Given data
(* ===== verification/Auto.v ===== *)
(** * The build pipeline of the command line

    Models [cli/src/auto.rs]: the resolved build options, the calls of [flutter],
    [dart], [git] and the kernel tool, the hashes of build products, the build
    description and the files of the release cache.  The programs that are run
    are the interface [Processes] of [Shell]. *)
From S2P Require Import Prelude Text Floats External Crypto Manifest Linker BuildInfo Config World Flights Net Shell AotEntryPoints.
Local Open Scope N_scope.

(** ** Data *)
Record BuildOptions := {
  bo_project : option string; bo_flutter : option string; bo_target : option string;
  bo_build_mode : option string; bo_flavor : option string; bo_dart_defines : list string;
  bo_ignored_dart_define_keys : list string; bo_ios_sdk : option string;
  bo_local_engine : option string; bo_local_engine_host : option string;
  bo_local_engine_src_path : option string;
}.
Record ResolvedBuild := {
  project : string; flutter : string; target : string; rb_build_mode : string;
  rb_flavor : option string; rb_dart_defines : gmap string string;
  rb_ignored_dart_define_keys : gset string; ios_sdk : string;
  rb_local_engine : option string; rb_local_engine_host : option string;
  rb_local_engine_src_path : option string;
}.
Record ReleaseCacheMetadata := {
  rc_schema_version : N; rc_manifest : ReleaseManifest; rc_build_info : BuildInfo;
}.
Record PatchReport := {
  pr_schema_version : N; pr_status : string; pr_backend : string; pr_platform : string;
  pr_arch : string; pr_release_version : string; pr_patch_number : N;
  build_comparison : option BuildInfoComparison; linker_plan : option LinkerPlan;
  pr_payload_hash : option string; pr_ignored_dart_define_keys : list string;
  messages : list string;
}.
Definition patch_report_new (backend platform arch release_version : string) (patch_number : N) : PatchReport := {|
  pr_schema_version := 1; pr_status := "started"; pr_backend := backend; pr_platform := platform;
  pr_arch := arch; pr_release_version := release_version; pr_patch_number := patch_number;
  build_comparison := None; linker_plan := None; pr_payload_hash := None;
  pr_ignored_dart_define_keys := []; messages := [];
|}.
(** Field assignments. *)
Definition set_status (r : PatchReport) (s : string) : PatchReport :=
  Build_PatchReport (pr_schema_version r) s (pr_backend r) (pr_platform r) (pr_arch r) (pr_release_version r)
    (pr_patch_number r) (build_comparison r) (linker_plan r) (pr_payload_hash r)
    (pr_ignored_dart_define_keys r) (messages r).
Definition set_comparison (r : PatchReport) (keys : list string) (c : BuildInfoComparison) : PatchReport :=
  Build_PatchReport (pr_schema_version r) (pr_status r) (pr_backend r) (pr_platform r) (pr_arch r)
    (pr_release_version r) (pr_patch_number r) (Some c) (linker_plan r) (pr_payload_hash r) keys (messages r).
Definition set_linker_plan (r : PatchReport) (p : LinkerPlan) : PatchReport :=
  Build_PatchReport (pr_schema_version r) (pr_status r) (pr_backend r) (pr_platform r) (pr_arch r)
    (pr_release_version r) (pr_patch_number r) (build_comparison r) (Some p) (pr_payload_hash r)
    (pr_ignored_dart_define_keys r) (messages r).
Definition set_payload_hash (r : PatchReport) (h : string) : PatchReport :=
  Build_PatchReport (pr_schema_version r) (pr_status r) (pr_backend r) (pr_platform r) (pr_arch r)
    (pr_release_version r) (pr_patch_number r) (build_comparison r) (linker_plan r) (Some h)
    (pr_ignored_dart_define_keys r) (messages r).
Definition push_message (r : PatchReport) (m : string) : PatchReport :=
  Build_PatchReport (pr_schema_version r) (pr_status r) (pr_backend r) (pr_platform r) (pr_arch r)
    (pr_release_version r) (pr_patch_number r) (build_comparison r) (linker_plan r) (pr_payload_hash r)
    (pr_ignored_dart_define_keys r) (messages r ++ [m]).

(** ** The share of interpreted functions *)
(** 0.05 in binary64. *)
Definition INTERPRETER_RATIO_WARNING_THRESHOLD : spec_float := S754_finite false 7205759403792794 (-57).
Definition estimated_interpreter_ratio (plan : LinkerPlan) : spec_float :=
  let total := len (interpret plan) + len (unchanged plan) in
  if total =? 0 then S754_zero false
  else f64_div (u64_to_f64 (len (interpret plan))) (u64_to_f64 total).
Definition interpreter_ratio_warning (plan : LinkerPlan) : option string :=
  let ratio := estimated_interpreter_ratio plan in
  if f64_le ratio INTERPRETER_RATIO_WARNING_THRESHOLD then None
  else Some ("warning: estimated interpreter_ratio " +:+ fixed2 (f64_mul ratio (u64_to_f64 100))
             +:+ "% exceeds " +:+ fixed2 (f64_mul INTERPRETER_RATIO_WARNING_THRESHOLD (u64_to_f64 100))
             +:+ "%; consider shipping a new release").
(** The warning, and the report with it. *)
Definition record_interpreter_ratio_warning (report : PatchReport) : option string * PatchReport :=
  match linker_plan report ≫= interpreter_ratio_warning with
  | None => (None, report)
  | Some warning =>
    (Some warning,
     if existsb (String.eqb warning) (messages report) then report else push_message report warning)
  end.

(** ** Options *)
Class BuildContext (C : Type) := {
  config_path : C → string;
  build_config : C → LocalBuildConfig;
}.
(** [s.split_once(c)]. *)
Definition split_once (c : string) (s : string) : option (string * string) :=
  match find c s with
  | Some i => Some (stake i s, sdrop (i + String.length c) s)
  | None => None
  end.
(** [a.or_else(|| b)]. *)
Definition or_else {A} (a b : option A) : option A := match a with Some _ => a | None => b end.
Definition with_dart_define (defines : gmap string string) (define : string) : result (gmap string string) :=
  match split_once "=" define with
  | Some (key, value) => Ok (<[key := value]> defines)
  | None => err ("--dart-define must be KEY=VALUE, got " +:+ define)
  end.
Fixpoint with_dart_defines (defines : gmap string string) (l : list string) : result (gmap string string) :=
  match l with
  | [] => Ok defines
  | define :: l => defines ← with_dart_define defines define; with_dart_defines defines l
  end.

(** [Metadata::modified] of a path; [None] when a call fails. *)
Class Modified := modified : FS → path → option N.

(** [sort_by]: a stable sort. *)
Fixpoint insert_sorted {A} (le : A → A → bool) (x : A) (l : list A) : list A :=
  match l with
  | [] => [x]
  | y :: l => if le x y then x :: y :: l else y :: insert_sorted le x l
  end.
Definition stable_sort {A} (le : A → A → bool) (l : list A) : list A := foldr (insert_sorted le) [] l.

(** [x.map_err(f)]. *)
Definition cli_map_err {A} (f : error → error) (x : Cli A) : Cli A := λ s,
  let '(r, s') := x s in (map_err f r, s').
(** [for a in l { acc = f(acc, a)?; }]. *)
Fixpoint cli_fold {A B} (f : B → A → Cli B) (l : list A) (acc : B) : Cli B :=
  match l with
  | [] => mret acc
  | a :: l => acc ← f acc a; cli_fold f l acc
  end.

Definition android_target_platform (arch : string) : result string :=
  if String.eqb arch "arm64-v8a" then Ok "android-arm64"%string
  else if String.eqb arch "armeabi-v7a" then Ok "android-arm"%string
  else if String.eqb arch "x86_64" then Ok "android-x64"%string
  else err ("unsupported Android arch " +:+ arch).
Definition bundle_target_platform (platform arch : string) : result string :=
  if String.eqb platform "ios" then Ok "ios"%string
  else if String.eqb platform "android" then android_target_platform arch
  else err ("unsupported bundle platform " +:+ platform).
Definition target_platform_label (platform arch : string) (build : ResolvedBuild) : result string :=
  if String.eqb platform "android" then android_target_platform arch
  else if String.eqb platform "ios" then Ok (ios_sdk build)
  else err ("unsupported platform " +:+ platform).
Definition android_app_so_path (project arch : string) : string :=
  joins project ["build/app/intermediates/flutter/release"; arch; "app.so"]%string.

About this task
The data above must be repeated in its entirety, exactly as given.

Response
(* ===== verification/Auto.v ===== *)
(** * The build pipeline of the command line

    Models [cli/src/auto.rs]: the resolved build options, the calls of [flutter],
    [dart], [git] and the kernel tool, the hashes of build products, the build
    description and the files of the release cache.  The programs that are run
    are the interface [Processes] of [Shell]. *)
From S2P Require Import Prelude Text Floats External Crypto Manifest Linker BuildInfo Config World Flights Net Shell AotEntryPoints.
Local Open Scope N_scope.

(** ** Data *)
Record BuildOptions := {
  bo_project : option string; bo_flutter : option string; bo_target : option string;
  bo_build_mode : option string; bo_flavor : option string; bo_dart_defines : list string;
  bo_ignored_dart_define_keys : list string; bo_ios_sdk : option string;
  bo_local_engine : option string; bo_local_engine_host : option string;
  bo_local_engine_src_path : option string;
}.
Record ResolvedBuild := {
  project : string; flutter : string; target : string; rb_build_mode : string;
  rb_flavor : option string; rb_dart_defines : gmap string string;
  rb_ignored_dart_define_keys : gset string; ios_sdk : string;
  rb_local_engine : option string; rb_local_engine_host : option string;
  rb_local_engine_src_path : option string;
}.
Record ReleaseCacheMetadata := {
  rc_schema_version : N; rc_manifest : ReleaseManifest; rc_build_info : BuildInfo;
}.
Record PatchReport := {
  pr_schema_version : N; pr_status : string; pr_backend : string; pr_platform : string;
  pr_arch : string; pr_release_version : string; pr_patch_number : N;
  build_comparison : option BuildInfoComparison; linker_plan : option LinkerPlan;
  pr_payload_hash : option string; pr_ignored_dart_define_keys : list string;
  messages : list string;
}.
Definition patch_report_new (backend platform arch release_version : string) (patch_number : N) : PatchReport := {|
  pr_schema_version := 1; pr_status := "started"; pr_backend := backend; pr_platform := platform;
  pr_arch := arch; pr_release_version := release_version; pr_patch_number := patch_number;
  build_comparison := None; linker_plan := None; pr_payload_hash := None;
  pr_ignored_dart_define_keys := []; messages := [];
|}.
(** Field assignments. *)
Definition set_status (r : PatchReport) (s : string) : PatchReport :=
  Build_PatchReport (pr_schema_version r) s (pr_backend r) (pr_platform r) (pr_arch r) (pr_release_version r)
    (pr_patch_number r) (build_comparison r) (linker_plan r) (pr_payload_hash r)
    (pr_ignored_dart_define_keys r) (messages r).
Definition set_comparison (r : PatchReport) (keys : list string) (c : BuildInfoComparison) : PatchReport :=
  Build_PatchReport (pr_schema_version r) (pr_status r) (pr_backend r) (pr_platform r) (pr_arch r)
    (pr_release_version r) (pr_patch_number r) (Some c) (linker_plan r) (pr_payload_hash r) keys (messages r).
Definition set_linker_plan (r : PatchReport) (p : LinkerPlan) : PatchReport :=
  Build_PatchReport (pr_schema_version r) (pr_status r) (pr_backend r) (pr_platform r) (pr_arch r)
    (pr_release_version r) (pr_patch_number r) (build_comparison r) (Some p) (pr_payload_hash r)
    (pr_ignored_dart_define_keys r) (messages r).
Definition set_payload_hash (r : PatchReport) (h : string) : PatchReport :=
  Build_PatchReport (pr_schema_version r) (pr_status r) (pr_backend r) (pr_platform r) (pr_arch r)
    (pr_release_version r) (pr_patch_number r) (build_comparison r) (linker_plan r) (Some h)
    (pr_ignored_dart_define_keys r) (messages r).
Definition push_message (r : PatchReport) (m : string) : PatchReport :=
  Build_PatchReport (pr_schema_version r) (pr_status r) (pr_backend r) (pr_platform r) (pr_arch r)
    (pr_release_version r) (pr_patch_number r) (build_comparison r) (linker_plan r) (pr_payload_hash r)
    (pr_ignored_dart_define_keys r) (messages r ++ [m]).

(** ** The share of interpreted functions *)
(** 0.05 in binary64. *)
Definition INTERPRETER_RATIO_WARNING_THRESHOLD : spec_float := S754_finite false 7205759403792794 (-57).
Definition estimated_interpreter_ratio (plan : LinkerPlan) : spec_float :=
  let total := len (interpret plan) + len (unchanged plan) in
  if total =? 0 then S754_zero false
  else f64_div (u64_to_f64 (len (interpret plan))) (u64_to_f64 total).
Definition interpreter_ratio_warning (plan : LinkerPlan) : option string :=
  let ratio := estimated_interpreter_ratio plan in
  if f64_le ratio INTERPRETER_RATIO_WARNING_THRESHOLD then None
  else Some ("warning: estimated interpreter_ratio " +:+ fixed2 (f64_mul ratio (u64_to_f64 100))
             +:+ "% exceeds " +:+ fixed2 (f64_mul INTERPRETER_RATIO_WARNING_THRESHOLD (u64_to_f64 100))
             +:+ "%; consider shipping a new release").
(** The warning, and the report with it. *)
Definition record_interpreter_ratio_warning (report : PatchReport) : option string * PatchReport :=
  match linker_plan report ≫= interpreter_ratio_warning with
  | None => (None, report)
  | Some warning =>
    (Some warning,
     if existsb (String.eqb warning) (messages report) then report else push_message report warning)
  end.

(** ** Options *)
Class BuildContext (C : Type) := {
  config_path : C → string;
  build_config : C → LocalBuildConfig;
}.
(** [s.split_once(c)]. *)
Definition split_once (c : string) (s : string) : option (string * string) :=
  match find c s with
  | Some i => Some (stake i s, sdrop (i + String.length c) s)
  | None => None
  end.
(** [a.or_else(|| b)]. *)
Definition or_else {A} (a b : option A) : option A := match a with Some _ => a | None => b end.
Definition with_dart_define (defines : gmap string string) (define : string) : result (gmap string string) :=
  match split_once "=" define with
  | Some (key, value) => Ok (<[key := value]> defines)
  | None => err ("--dart-define must be KEY=VALUE, got " +:+ define)
  end.
Fixpoint with_dart_defines (defines : gmap string string) (l : list string) : result (gmap string string) :=
  match l with
  | [] => Ok defines
  | define :: l => defines ← with_dart_define defines define; with_dart_defines defines l
  end.

(** [Metadata::modified] of a path; [None] when a call fails. *)
Class Modified := modified : FS → path → option N.

(** [sort_by]: a stable sort. *)
Fixpoint insert_sorted {A} (le : A → A → bool) (x : A) (l : list A) : list A :=
  match l with
  | [] => [x]
  | y :: l => if le x y then x :: y :: l else y :: insert_sorted le x l
  end.
Definition stable_sort {A} (le : A → A → bool) (l : list A) : list A := foldr (insert_sorted le) [] l.

(** [x.map_err(f)]. *)
Definition cli_map_err {A} (f : error → error) (x : Cli A) : Cli A := λ s,
  let '(r, s') := x s in (map_err f r, s').
(** [for a in l { acc = f(acc, a)?; }]. *)
Fixpoint cli_fold {A B} (f : B → A → Cli B) (l : list A) (acc : B) : Cli B :=
  match l with
  | [] => mret acc
  | a :: l => acc ← f acc a; cli_fold f l acc
  end.

Definition android_target_platform (arch : string) : result string :=
  if String.eqb arch "arm64-v8a" then Ok "android-arm64"%string
  else if String.eqb arch "armeabi-v7a" then Ok "android-arm"%string
  else if String.eqb arch "x86_64" then Ok "android-x64"%string
  else err ("unsupported Android arch " +:+ arch).
Definition bundle_target_platform (platform arch : string) : result string :=
  if String.eqb platform "ios" then Ok "ios"%string
  else if String.eqb platform "android" then android_target_platform arch
  else err ("unsupported bundle platform " +:+ platform).
Definition target_platform_label (platform arch : string) (build : ResolvedBuild) : result string :=
  if String.eqb platform "android" then android_target_platform arch
  else if String.eqb platform "ios" then Ok (ios_sdk build)
  else err ("unsupported platform " +:+ platform).
Definition android_app_so_path (project arch : string) : string :=
  joins project ["build/app/intermediates/flutter/release"; arch; "app.so"]%string.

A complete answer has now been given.